Records from a data collection
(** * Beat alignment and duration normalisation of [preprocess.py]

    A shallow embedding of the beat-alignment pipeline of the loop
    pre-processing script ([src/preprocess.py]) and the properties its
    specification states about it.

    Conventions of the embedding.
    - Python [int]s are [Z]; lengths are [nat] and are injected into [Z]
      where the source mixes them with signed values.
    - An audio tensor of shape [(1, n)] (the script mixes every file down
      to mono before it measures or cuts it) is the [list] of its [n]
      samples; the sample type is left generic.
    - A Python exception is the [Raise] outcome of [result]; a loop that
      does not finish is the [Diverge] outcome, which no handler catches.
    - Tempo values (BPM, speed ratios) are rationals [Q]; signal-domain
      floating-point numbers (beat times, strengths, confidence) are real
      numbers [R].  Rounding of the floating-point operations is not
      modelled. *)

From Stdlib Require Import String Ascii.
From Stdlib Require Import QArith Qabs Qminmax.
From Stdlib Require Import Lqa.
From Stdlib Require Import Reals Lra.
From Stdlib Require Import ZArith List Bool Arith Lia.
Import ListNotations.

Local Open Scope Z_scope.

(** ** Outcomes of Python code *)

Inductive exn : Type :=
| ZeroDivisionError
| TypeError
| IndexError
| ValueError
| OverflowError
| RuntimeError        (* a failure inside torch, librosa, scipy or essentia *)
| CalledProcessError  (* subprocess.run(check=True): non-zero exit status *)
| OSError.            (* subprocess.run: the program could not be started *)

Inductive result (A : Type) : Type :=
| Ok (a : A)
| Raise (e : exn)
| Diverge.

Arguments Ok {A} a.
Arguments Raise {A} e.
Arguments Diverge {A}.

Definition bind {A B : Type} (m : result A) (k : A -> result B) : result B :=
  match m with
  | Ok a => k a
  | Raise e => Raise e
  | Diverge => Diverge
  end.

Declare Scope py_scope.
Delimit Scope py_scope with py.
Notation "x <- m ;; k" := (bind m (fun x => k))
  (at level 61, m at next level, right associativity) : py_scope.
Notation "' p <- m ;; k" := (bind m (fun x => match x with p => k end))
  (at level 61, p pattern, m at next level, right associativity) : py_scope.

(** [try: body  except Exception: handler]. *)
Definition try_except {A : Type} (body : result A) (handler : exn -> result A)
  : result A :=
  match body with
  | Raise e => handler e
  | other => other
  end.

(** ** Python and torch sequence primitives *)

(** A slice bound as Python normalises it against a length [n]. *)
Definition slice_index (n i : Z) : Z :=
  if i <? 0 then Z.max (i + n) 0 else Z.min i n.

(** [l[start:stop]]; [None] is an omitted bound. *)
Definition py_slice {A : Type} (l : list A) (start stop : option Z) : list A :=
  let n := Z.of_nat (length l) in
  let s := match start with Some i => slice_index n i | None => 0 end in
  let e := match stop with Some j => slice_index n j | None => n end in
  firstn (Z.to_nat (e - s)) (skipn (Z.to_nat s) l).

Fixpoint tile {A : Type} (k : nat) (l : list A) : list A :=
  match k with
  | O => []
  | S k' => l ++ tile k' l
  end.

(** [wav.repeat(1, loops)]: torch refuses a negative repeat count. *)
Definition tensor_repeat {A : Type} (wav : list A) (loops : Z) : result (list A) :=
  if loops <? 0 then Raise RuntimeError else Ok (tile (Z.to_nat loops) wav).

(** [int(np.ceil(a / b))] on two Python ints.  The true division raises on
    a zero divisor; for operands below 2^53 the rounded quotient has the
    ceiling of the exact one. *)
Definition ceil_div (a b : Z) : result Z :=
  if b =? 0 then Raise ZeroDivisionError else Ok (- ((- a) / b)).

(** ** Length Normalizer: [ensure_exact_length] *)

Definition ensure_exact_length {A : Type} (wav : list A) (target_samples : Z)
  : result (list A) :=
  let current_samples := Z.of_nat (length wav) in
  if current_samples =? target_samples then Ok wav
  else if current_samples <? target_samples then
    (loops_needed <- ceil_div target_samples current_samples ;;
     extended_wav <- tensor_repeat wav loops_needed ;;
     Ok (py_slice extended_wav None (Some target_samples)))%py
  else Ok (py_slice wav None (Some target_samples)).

- _DESCRIPTION OF THE TASK_
In the records above, find each line with the string "result" and list it.

- _EXERCISE SOLUTION_
    - A Python exception is the [Raise] outcome of [result]; a loop that
Inductive result (A : Type) : Type :=
Definition bind {A B : Type} (m : result A) (k : A -> result B) : result B :=
Definition try_except {A : Type} (body : result A) (handler : exn -> result A)
  : result A :=
Definition tensor_repeat {A : Type} (wav : list A) (loops : Z) : result (list A) :=
Definition ceil_div (a b : Z) : result Z :=
  : result (list A) :=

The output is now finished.